Research Support
SPIRITS

We are what we eat: Japan-UK research network for dietary responses governing growth, disease, and homeostasis

Project Gist

Deciphering complex interactions of diets with animal growth, disease, and homeostasis by using a model organism Drosophila melanogaster

Keywords

Diet, Growth, Disease, Homeostasis, Drosophila

Background and Purpose

Organisms have the potential to accomplish development in spite of dramatic changes of nutrients, which ensures their survival and reproductive success. We are interested in understanding mechanisms at cellular, organ, and systemic levels, which causally link various nutrient conditions to growth, diseases or homeostasis (body temperature control). Towards this goal, members of this SPIRITS project at Kyoto University and Hiroshima Research Center for Healthy Aging (HiHA) use a model organism, Drosophila melanogaster (fruit fly), which has contributed enormously to our understanding of animal development and life-history traits, and its diet, Saccharomyces cerevisiae (budding yeast). We aim at establishing collaborations with research scientists at MRC LMS (The Medical Research Council, London Institute of Medical Sciences), who have closely related scientific interests.

Project Achievements

Thanks to the SPIRITS program, graduate students and faculty members of Kyoto University, HiHA, and MRC LMS have been making intense interactions. Questions we have shared include how developing animals cope with nutritional changes and grow mature, how digestive/absorptive cells in the gut detect nutrients and what is the molecular identity of the nutrient-sensing mechanism, how commensal bacteria contribute to energy metabolism and thermoregulatory behavior, and how diet-mediated obesity and insulin resistance lead to striking enhancement of tumor overgrowth, secondary tumor formation, and tissue waste.
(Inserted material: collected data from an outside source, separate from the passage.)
Lemma precedes_filter_inv (P : A → Prop) `{∀ x, Decision (P x)} x y l :
  precedes x y (filter P l) → precedes x y l.
Proof.
  induction l as [|z l IH]; [done|].
  rewrite filter_cons. destruct (decide (P z)) as [Hz|Hz].
  - intros (l1 & l2 & l3 & Heq). destruct l1 as [|z' l1].
    + injection Heq as -> Heq.
      assert (Hy : y ∈ filter P l).
      { rewrite Heq. apply elem_of_app. right. apply elem_of_cons. by left. }
      apply list_elem_of_filter in Hy as [_ Hy].
      apply list_elem_of_split in Hy as (m1 & m2 & ->). by exists [], m1, m2.
    + injection Heq as -> Heq. apply precedes_cons, IH. by exists l1, l2, l3.
  - intros Hprec. by apply precedes_cons, IH.
Qed.
End Precedes.

Lemma increment_keys_exact o k :
  (increment o k).*1 =
    if decide (k = "__proto__" ∨ k ∈ o.*1) then o.*1 else o.*1 ++ [k].
Proof.
  unfold increment, JS.set. destruct (decide (k = "__proto__")) as [->|Hk].
  - rewrite decide_True; [done|by left].
  - rewrite put_keys_exact. destruct (decide (k ∈ o.*1)) as [Hin|Hnin].
    + rewrite decide_True; [done|by right].
    + rewrite decide_False; [done|]. by intros [?|?].
Qed.
(** [match.group(n)]; [None] for a group that took no part in the match. *)
Fixpoint group (n : nat) (m : captures) : option string :=
  match m with
  | [] => None
  | (i, v) :: m' => if (i =? n)%nat then Some v else group n m'
  end.

End Re.

(** ** URL parser *)

Import PyStr Re.

Definition slash : ascii := "/"%char.

(** The class [[^/]]. *)
Definition not_slash (c : ascii) : bool := negb (Ascii.eqb c slash).

(** [r'github\.com/([^/]+)/([^/]+?)(?:\.git)?/?$'] *)
Definition pattern_url : regex :=
  Cat (Lit "github.com/")
 (Cat (Grp 1 (Plus true not_slash))
 (Cat (Lit "/")
 (Cat (Grp 2 (Plus false not_slash))
 (Cat (Opt (Lit ".git"))
 (Cat (Opt (Lit "/"))
      Eol))))).

(** [r'^([^/]+)/([^/]+)$'] *)
Definition pattern_short : regex :=
  Cat Bol
 (Cat (Grp 1 (Plus true not_slash))
 (Cat (Lit "/")
 (Cat (Grp 2 (Plus true not_slash))
      Eol))).

Definition patterns : list regex := [pattern_url; pattern_short].

(** The loop over [patterns] of [parse_github_url]. *)
Fixpoint first_match (ps : list regex) (url : string)
  : option string * option string :=
  match ps with
  | [] => (None, None)
  | pattern :: ps' =>
      match search pattern url with
      | Some m => (group 1 m, group 2 m)
      | None => first_match ps' url
      end
  end.

(** [parse_github_url] (the same text in both variants). *)
Definition parse_github_url (url : string) : option string * option string :=
  let url := strip url in
  first_match patterns url.

(** ** Session events and the records kept of them *)

(** [event.data]: the attributes the handler reads.  An attribute read with
    [getattr(..., None)] or compared with [None] is an [option]. *)
Record event_data : Type := EventData {
  content : string;
  delta_content : option string;
  tool_name : string;
  tool_call_id : option string;
  arguments : option string;
  result : option string
}.

(** A session event; [type_value] is [event.type.value]. *)
Record event : Type := Event {
  type_value : string;
  data : event_data
}.

(** The dictionaries appended to [events_log]. *)
Inductive log_record : Type :=
| MessageDelta (content : string)
    (* {"type": "message_delta", "content": ...} *)
| ToolStart (tool_name : string) (tool_call_id : option string)
    (* {"type": "tool_start", "tool_name": ..., "tool_call_id": ...} *)
| ToolComplete (tool_call_id : option string) (result : option string).
    (* {"type": "tool_complete", "tool_call_id": ..., "result": ...} *)

(** The three objects [handle_event] closes over: the [asyncio.Event] [done]
    (its flag) and the two lists. *)
Record handler_state : Type := HandlerState {
  done : bool;
  response_content : list string;
  events_log : list log_record
}.

Definition handler_init : handler_state := HandlerState false [] [].

(** [asyncio.Event.set]: raises the flag; on a raised flag it changes
    nothing. *)
Definition event_set (flag : bool) : bool := true.

(** [handle_event].  The branches are those of both variants;
    [advanced_app.py] prints diagnostics besides, which change none of the
    three objects. *)
Definition handle_event (h : handler_state) (ev : event) : handler_state :=
  if type_value ev =? "assistant.message" then
    HandlerState (done h) (response_content h ++ [content (data ev)])%list
                 (events_log h)
  else if type_value ev =? "assistant.message_delta" then
    let delta := match delta_content (data ev) with
                 | Some d => d
                 | None => ""
                 end in
    if truthy delta then
      HandlerState (done h) (response_content h)
                   (events_log h ++ [MessageDelta delta])%list
    else h
  else if type_value ev =? "tool.execution_start" then
    HandlerState (done h) (response_content h)
      (events_log h ++ [ToolStart (tool_name (data ev)) (tool_call_id (data ev))])%list
  else if type_value ev =? "tool.execution_complete" then
    HandlerState (done h) (response_content h)
      (events_log h ++ [ToolComplete (tool_call_id (data ev)) (result (data ev))])%list
  else if type_value ev =? "session.idle" then
    HandlerState (event_set (done h)) (response_content h) (events_log h)
  else h.

(** The handler applied to the events in the order they arrive. *)
Definition handle_events (h : handler_state) (evs : list event) : handler_state :=
  fold_left handle_event evs h.

(** ** The outside world

    Everything the program reaches through [os], [shutil], [subprocess] and
    the Copilot SDK.  A call that can raise returns [Some message] for the
    exception; an awaited SDK call also returns the events the SDK hands to
    the registered handler while the coroutine is suspended in it. *)

Record Platform : Type := {
  World : Type;
  TEMP_REPOS_DIR : string;
  os_path_join : string -> string -> string;
  os_path_exists : World -> string -> bool;
  (* os.makedirs(path, exist_ok=True) *)
  os_makedirs : World -> string -> World;
  (* subprocess.run(["git", "-C", path, "gc", "--prune=now"], timeout=10) *)
  git_gc : World -> string -> option string * World;
  (* shutil.rmtree(path, onerror=remove_readonly) *)
  shutil_rmtree : World -> string -> option string * World;
  (* subprocess.run(["git", "clone", ..., url, path]): its stderr *)
  git_clone : World -> string -> string -> string * World;
  (* subprocess.run(["git", "-C", path, "restore", "--source=HEAD", ":/"]) *)
  git_restore : World -> string -> World;
  client_start : World -> option string * World;
  client_create_session : World -> option string * World;
  session_send : World -> string -> list event * option string * World;
  (* what happens while the coroutine waits in done.wait() *)
  done_wait : World -> list event * option string * World;
  session_destroy : World -> list event * option string * World;
  client_stop : World -> list event * option string * World
}.
(** * filemanager: a shallow embedding of the S3 file manager

    The development follows the Go package [filemanager]
    (file_manager.go, utils.go, the option functions and the predefined
    errors).  Go strings are modelled as [string], the nil-able [error]
    interface as [option error], [int64] as [Z], and calls to the injected
    storage and HTTP clients as effects of a small program type that is
    interpreted over an explicit state of the outside world.  The
    goroutines of directory removal take turns at these calls under an
    arbitrary schedule.  The multipart parser of net/http is outside the
    package: a request is what it answers to the two calls made on it. *)

From Stdlib Require Import String Ascii List Bool ZArith Lia Arith.
From Stdlib Require Import Permutation.
Import ListNotations.

Local Open Scope string_scope.
Local Open Scope list_scope.

(** ** Go strings *)

Module strings.

(** [strings.HasPrefix(s, prefix)]. *)
Definition HasPrefix (s prefix : string) : bool := String.prefix prefix s.

(** [strings.TrimPrefix(s, prefix)]: [s] without the leading [prefix],
    and [s] itself when it does not start with [prefix]. *)
Definition TrimPrefix (s prefix : string) : string :=
  if HasPrefix s prefix
  then substring (String.length prefix) (String.length s - String.length prefix) s
  else s.

(** [strings.HasSuffix(s, suffix)]: some tail of [s] is [suffix]. *)
Fixpoint HasSuffix (s suffix : string) : bool :=
  String.eqb s suffix ||
  match s with
  | EmptyString => false
  | String _ rest => HasSuffix rest suffix
  end.

(** Membership of a byte in a cutset. *)
Fixpoint inCutset (c : ascii) (cutset : string) : bool :=
  match cutset with
  | EmptyString => false
  | String d rest => Ascii.eqb c d || inCutset c rest
  end.

(** [strings.TrimLeft(s, cutset)]. *)
Fixpoint TrimLeft (s cutset : string) : string :=
  match s with
  | EmptyString => EmptyString
  | String c rest => if inCutset c cutset then TrimLeft rest cutset else s
  end.

(** [strings.TrimRight(s, cutset)]. *)
Fixpoint TrimRight (s cutset : string) : string :=
  match s with
  | EmptyString => EmptyString
  | String c rest =>
      match TrimRight rest cutset with
      | EmptyString => if inCutset c cutset then EmptyString else String c EmptyString
      | kept => String c kept
      end
  end.

(** [strings.Trim(s, cutset)]: all leading and trailing bytes of [s] that
    are in [cutset] removed. *)
Definition Trim (s cutset : string) : string :=
  TrimRight (TrimLeft s cutset) cutset.

(** [strings.Contains(s, substr)], by scanning every suffix of [s]. *)
Fixpoint Contains (s substr : string) : bool :=
  HasPrefix s substr ||
  match s with
  | EmptyString => false
  | String _ rest => Contains rest substr
  end.

End strings.

Module path.

(** Index-free rendering of the loop of [path.Base] that finds the last
    element: the part of [s] after its last slash. *)
Fixpoint lastElement (s : string) : string :=
  match s with
  | EmptyString => EmptyString
  | String c rest =>
      if strings.Contains rest "/" then lastElement rest
      else if Ascii.eqb c "/"%char then rest
      else s
  end.

(** [path.Base(path)]: the last element of the path, trailing slashes
    removed first; ["."] for the empty path and ["/"] for a path of
    slashes only. *)
Definition Base (p : string) : string :=
  if String.eqb p "" then "."
  else
    let p := strings.TrimRight p "/" in
    let p := lastElement p in
    if String.eqb p "" then "/" else p.

End path.

Module filepath.

(** [filepath.Base(path)] where the separator is the slash and there are
    no volume names, as on Unix: the function of package path. *)
Definition Base (p : string) : string := path.Base p.

End filepath.

(** ** Errors *)

(** The predefined errors of the package, in the revision that declares
    all fourteen.  Each is created once by [errors.New], so two of them
    are the same error value exactly when they are the same variable. *)
Inductive sentinel : Type :=
| InvalidS3ClientConfig
| FailedToUploadFile
| FailedToRemoveFile
| FailedToCheckIfFileExists
| FailedToRemoveFiles
| MissedBucketName
| MissedS3Client
| MissedCDNURL
| InvalidCDNURL
| FailedToUploadFileFromURL
| FailedToUploadFileFromMultipartForm
| NotFound
| Unexpected
| MissedHTTPClient.

(** Non-nil Go error values.
    - [Sentinel s]: one of the package's predefined errors;
    - [AwsErr code message]: a value implementing [awserr.Error], the
      provider-specific error of the storage SDK; the SDK's error types
      have no [Unwrap] method;
    - [Opaque msg]: any other error without an [Unwrap] method, such as a
      network transport error;
    - [Wrap msg inner]: an error with [Unwrap() error], as [fmt.Errorf]
      builds with the verb w;
    - [JoinErr errs]: the result of [errors.Join], with [Unwrap() []error]. *)
#[local] Unset Elimination Schemes.
Inductive error : Type :=
| Sentinel (s : sentinel)
| AwsErr (code message : string)
| Opaque (msg : string)
| Wrap (msg : string) (inner : error)
| JoinErr (errs : list error).
#[local] Set Elimination Schemes.
(** Where the cursor is after a write, whether it fits or not. *)
Lemma write_bits_pos b bits width :
  bb_wf b → 0 <= width < 2 ^ 32 →
  bb_wf (SQZ_bit_buffer_write_bits b bits width).1
  ∧ bb_eob (SQZ_bit_buffer_write_bits b bits width).1 = bb_eob b
  ∧ bb_pos (SQZ_bit_buffer_write_bits b bits width).1 = Z.min (bb_pos b + width) (8 * bb_eob b).
Proof.
  intros Hwf Hw.
  destruct (write_bits_spec b bits width Hwf Hw) as (b' & ok & -> & ? & ? & ? & ? & _).
  simpl. auto.
Qed.

Lemma write_bit_pos b bit :
  bb_wf b → (bit = 0 ∨ bit = 1) →
  bb_wf (SQZ_bit_buffer_write_bit b bit).1
  ∧ bb_eob (SQZ_bit_buffer_write_bit b bit).1 = bb_eob b
  ∧ bb_pos (SQZ_bit_buffer_write_bit b bit).1 = Z.min (bb_pos b + 1) (8 * bb_eob b).
Proof.
  intros Hwf Hbit. pose proof Hwf as (Hp & Hi & Hor & Hlen).
  destruct (Z.lt_ge_cases (bb_ptr b) (bb_eob b)) as [Hlt|Hge].
  - destruct (write_bit_spec b bit Hwf Hlt Hbit) as (b' & -> & ? & ? & ? & _).
    simpl. split; [auto|]. split; [auto|]. unfold bb_pos in *. lia.
  - rewrite write_bit_eob by lia. simpl. split; [auto|]. split; [auto|]. unfold bb_pos. lia.
Qed.

Lemma eob_iff_pos b : bb_wf b → SQZ_bit_buffer_eob b = true ↔ bb_pos b = 8 * bb_eob b.
Proof.
  intros (Hp & Hi & Hor & Hlen). unfold SQZ_bit_buffer_eob, bb_pos.
  destruct (Z.leb_spec (bb_eob b) (bb_ptr b)); split; intros; try lia; auto; discriminate.
Qed.

Lemma of_bool_01 b : of_bool b = 0 ∨ of_bool b = 1.
Proof. destruct b; auto. Qed.

Lemma encode_header_pos d b :
  bb_wf b →
  bb_wf (SQZ_encode_header d b).1
  ∧ bb_eob (SQZ_encode_header d b).1 = bb_eob b
  ∧ bb_pos (SQZ_encode_header d b).1 = Z.min (bb_pos b + 48) (8 * bb_eob b)
  ∧ (SQZ_encode_header d b).2 = of_bool (negb (SQZ_bit_buffer_eob (SQZ_encode_header d b).1)).
Proof.
  intros Hwf. unfold SQZ_encode_header.
  repeat match goal with
  | |- context [let '(_, _) := SQZ_bit_buffer_write_bits ?b ?x ?w in _] =>
      let H := fresh "H" in
      let Hw := fresh "Hwf" in
      let He := fresh "He" in
      let Hp := fresh "Hp" in
      let Hr := fresh "Hr" in
      assert (H : bb_wf b) by auto;
      assert (Hr : 0 <= w < 2 ^ 32) by lia;
      destruct (write_bits_pos b x w H Hr) as (Hw & He & Hp);
      destruct (SQZ_bit_buffer_write_bits b x w) as [? ?]; simpl in Hw, He, Hp
  end.
  match goal with
  | |- context [let '(_, _) := SQZ_bit_buffer_write_bit ?b ?x in _] =>
      assert (Hlast : bb_wf b) by auto;
      destruct (write_bit_pos b x Hlast (of_bool_01 _)) as (Hwl & Hel & Hpl);
      destruct (SQZ_bit_buffer_write_bit b x) as [? ?]; simpl in Hwl, Hel, Hpl
  end.
  simpl. split; [auto|]. split; [congruence|]. split; [lia|]. reflexivity.
Qed.
(** C7. Every view selects exactly the records with
    [timestamp >= now - hours]: its answer depends on the table only
    through that filter, and the comparison is not strict, so a record
    stamped exactly [now - hours] is counted by all five views.  Seen from
    [now], a record two hours old is in the 24 hour window and one
    twenty-five hours old is not; both are in the 48 hour window. *)
Theorem window_is_inclusive now hours :
  (forall r, since (now - timedelta_hours hours) r = true <->
             now - hours * 3600000000 <= timestamp r) /\
  (forall rows rows',
     filter (since (now - timedelta_hours hours)) rows =
     filter (since (now - timedelta_hours hours)) rows' ->
     (forall limit, get_most_used_endpoints now rows limit hours =
                    get_most_used_endpoints now rows' limit hours) /\
     get_error_rates now rows hours = get_error_rates now rows' hours /\
     get_average_response_times now rows hours =
       get_average_response_times now rows' hours /\
     get_summary now rows hours = get_summary now rows' hours /\
     (forall limit, get_recent_requests now rows limit hours =
                    get_recent_requests now rows' limit hours)) /\
  (forall r,
     timestamp r = now - timedelta_hours hours ->
     (exists s, get_summary now [r] hours = Ok (hours, s) /\
                total_requests s = 1) /\
     get_most_used_endpoints now [r] 10 hours =
       Ok (hours, [ {| mu_endpoint := endpoint r; mu_method := method r;
                       mu_request_count := 1 |} ]) /\
     (exists row, get_error_rates now [r] hours = Ok (hours, [row]) /\
                  er_endpoint row = endpoint r /\ er_method row = method r /\
                  er_total_requests row = 1) /\
     (exists row, get_average_response_times now [r] hours = Ok (hours, [row]) /\
                  rt_endpoint row = endpoint r /\ rt_method row = method r /\
                  rt_request_count row = 1) /\
     get_recent_requests now [r] 100 hours =
       Ok {| count := 1; requests := [to_dict r] |}) /\
  filter (since (100 * hour - timedelta_hours 24))
    [two_hours_old; twenty_five_hours_old] = [two_hours_old] /\
  filter (since (100 * hour - timedelta_hours 48))
    [two_hours_old; twenty_five_hours_old]
    = [two_hours_old; twenty_five_hours_old] /\
  get_recent_requests (100 * hour) [two_hours_old; twenty_five_hours_old] 100 24
    = Ok {| count := 1; requests := [to_dict two_hours_old] |} /\
  get_recent_requests (100 * hour) [two_hours_old; twenty_five_hours_old] 100 48
    = Ok {| count := 2;
            requests := [to_dict two_hours_old; to_dict twenty_five_hours_old] |}.
Proof.
  split; [intros r; apply since_spec|].
  split; [intros rows rows'; apply views_read_the_window|].
  split; [intros r; apply boundary_record_counted|].
  repeat split; vm_compute; reflexivity.
Qed.

Lemma window_is_inclusive_witness :
  timestamp (sample 9 "/health" "GET" 200 (100 * hour - 24 * hour))
    = 100 * hour - timedelta_hours 24 /\
  get_recent_requests (100 * hour)
    [sample 9 "/health" "GET" 200 (100 * hour - 24 * hour)] 100 24
    = Ok {| count := 1;
            requests :=
              [to_dict (sample 9 "/health" "GET" 200 (100 * hour - 24 * hour))] |}.
Proof.
  assert (H : timestamp (sample 9 "/health" "GET" 200 (100 * hour - 24 * hour))
              = 100 * hour - timedelta_hours 24) by reflexivity.
  split; [exact H|].
  destruct (window_is_inclusive (100 * hour) 24) as (_ & _ & Hb & _).
  destruct (Hb _ H) as (_ & _ & _ & _ & Hr). exact Hr.
Defined.

(** ** Recent requests *)






(** * Further properties of the recorder *)

(** What one cycle writes to the local log and to the stream. *)
Lemma serve_one_log_and_stream cw c w :
  session_new w = [] ->
  logger (snd (serve_one cw c w)) = logger w ++ cycle_log cw c /\
  sink_events (snd (serve_one cw c w)) = sink_events w ++ cycle_event cw c.
Proof.
  intros Hs. rewrite serve_one_world.
  unfold cycle_log, cycle_event, cycle_row. unfold_hook.
  destruct cw as [cl|]; destruct (cy_sink_fault c) as [es|]; simpl;
    destruct (cy_store_fault c) as [ed|]; simpl; rewrite ?Hs; simpl;
    rewrite ?andb_true_r;
    try destruct (fits_schema _); simpl;
    rewrite ?app_nil_r, <- ?app_assoc; auto.
Qed.

Lemma serve_log_and_stream cw cs : forall w,
  session_new w = [] ->
  logger (snd (serve cw cs w)) = logger w ++ List.concat (map (cycle_log cw) cs) /\
  sink_events (snd (serve cw cs w)) =
    sink_events w ++ List.concat (map (cycle_event cw) cs).
Proof.
  induction cs as [|c cs IH]; intros w Hs.
  - simpl. now rewrite !app_nil_r.
  - rewrite serve_cons. simpl snd.
    destruct (serve_one_effect cw c w Hs) as (Hs1 & _).
    destruct (serve_one_log_and_stream cw c w Hs) as (Hl1 & He1).
    destruct (IH _ Hs1) as (Hl2 & He2).
    rewrite Hl2, He2, Hl1, He1. simpl. now rewrite <- !app_assoc.
Qed.

Lemma count_level_app lv l1 l2 :
  count_level lv (l1 ++ l2) = (count_level lv l1 + count_level lv l2)%nat.
Proof. unfold count_level. now rewrite filter_app, length_app. Qed.

Lemma cycle_log_errors cw c :
  count_level ERROR (cycle_log cw c) = if persists c then 0%nat else 1%nat.
Proof.
  unfold cycle_log, persists. rewrite count_level_app.
  destruct cw as [cl|]; destruct (cy_sink_fault c); destruct (cy_store_fault c);
    try destruct (fits_schema (cycle_row c)); reflexivity.
Qed.

Lemma cycle_log_warnings cw c :
  count_level WARNING (cycle_log cw c) =
  match cw, cy_sink_fault c with
  | Some _, Some _ => 1%nat
  | _, _ => 0%nat
  end.
Proof.
  unfold cycle_log. rewrite count_level_app.
  destruct cw as [cl|]; destruct (cy_sink_fault c); destruct (cy_store_fault c);
    try destruct (fits_schema (cycle_row c)); reflexivity.
Qed.

Lemma appended_count next cs :
  List.length (appended next cs) = List.length (filter persists cs).
Proof.
  revert next. induction cs as [|c cs IH]; intros next; simpl; [reflexivity|].
  destruct (persists c); simpl; now rewrite IH.
Qed.

Lemma concat_cycle_log_errors cw cs :
  count_level ERROR (List.concat (map (cycle_log cw) cs)) =
  List.length (filter (fun c => negb (persists c)) cs).
Proof.
  induction cs as [|c cs IH]; simpl; [reflexivity|].
  rewrite count_level_app, cycle_log_errors, IH.
  destruct (persists c); reflexivity.
Qed.

Lemma filter_partition_length {A} (p : A -> bool) l :
  (List.length (filter p l) + List.length (filter (fun x => negb (p x)) l))%nat
  = List.length l.
Proof.
  induction l as [|x l IH]; simpl; [reflexivity|].
  destruct (p x); simpl; lia.
Qed.

(** X1. Each request is either recorded or reported: over any run of
    cycles started with a fresh session, the number of rows added to the
    table plus the number of ERROR lines added to the log is the number
    of requests, and the ERROR lines are as many as the cycles whose row
    the store did not take. *)
Theorem recorded_or_reported cw cs w :
  session_new w = [] ->
  (List.length (api_requests (snd (serve cw cs w)))
   + count_level ERROR (logger (snd (serve cw cs w))))%nat =
  (List.length (api_requests w) + count_level ERROR (logger w)
   + List.length cs)%nat /\
  count_level ERROR (logger (snd (serve cw cs w))) =
  (count_level ERROR (logger w)
   + List.length (filter (fun c => negb (persists c)) cs))%nat.
Proof.
  intros Hs.
  destruct (serve_effect cw cs w Hs) as (_ & Hr & _).
  destruct (serve_log_and_stream cw cs w Hs) as (Hl & _).
  rewrite Hr, Hl, length_app, count_level_app, concat_cycle_log_errors,
    appended_count.
  pose proof (filter_partition_length persists cs). lia.
Qed.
We have been discussing ongoing work and future collaborations. Hopefully, we will be able to explore whether or not our findings in D. melanogaster are evolutionally conserved in mammals in future.

Future Prospects

Our new aim is to understand how “the nutrition history” in juvenile stages impacts later life events at molecular, cellular and systemic levels, and is also to ameliorate the eventual deterioration of organismal functions later in life or even in the next generation. To attain our goal, we are expanding our international network further.

Figure

MRC LMS/Kyoto University SPIRITS Project Workshop

Principal Investigator

UEMURA Tadashi

・UEMURA Tadashi
・Graduate School of Biostudies
・Tadashi Uemura received a doctorate degree from Kyoto University and completed postdoctoral training at UCSF. He is now a professor in the Graduate School of Biostudies at Kyoto University. He has been investigating neuronal dendrite morphogenesis, planar cell polarity and currently how nutritional environments affect animal development and life-history traits.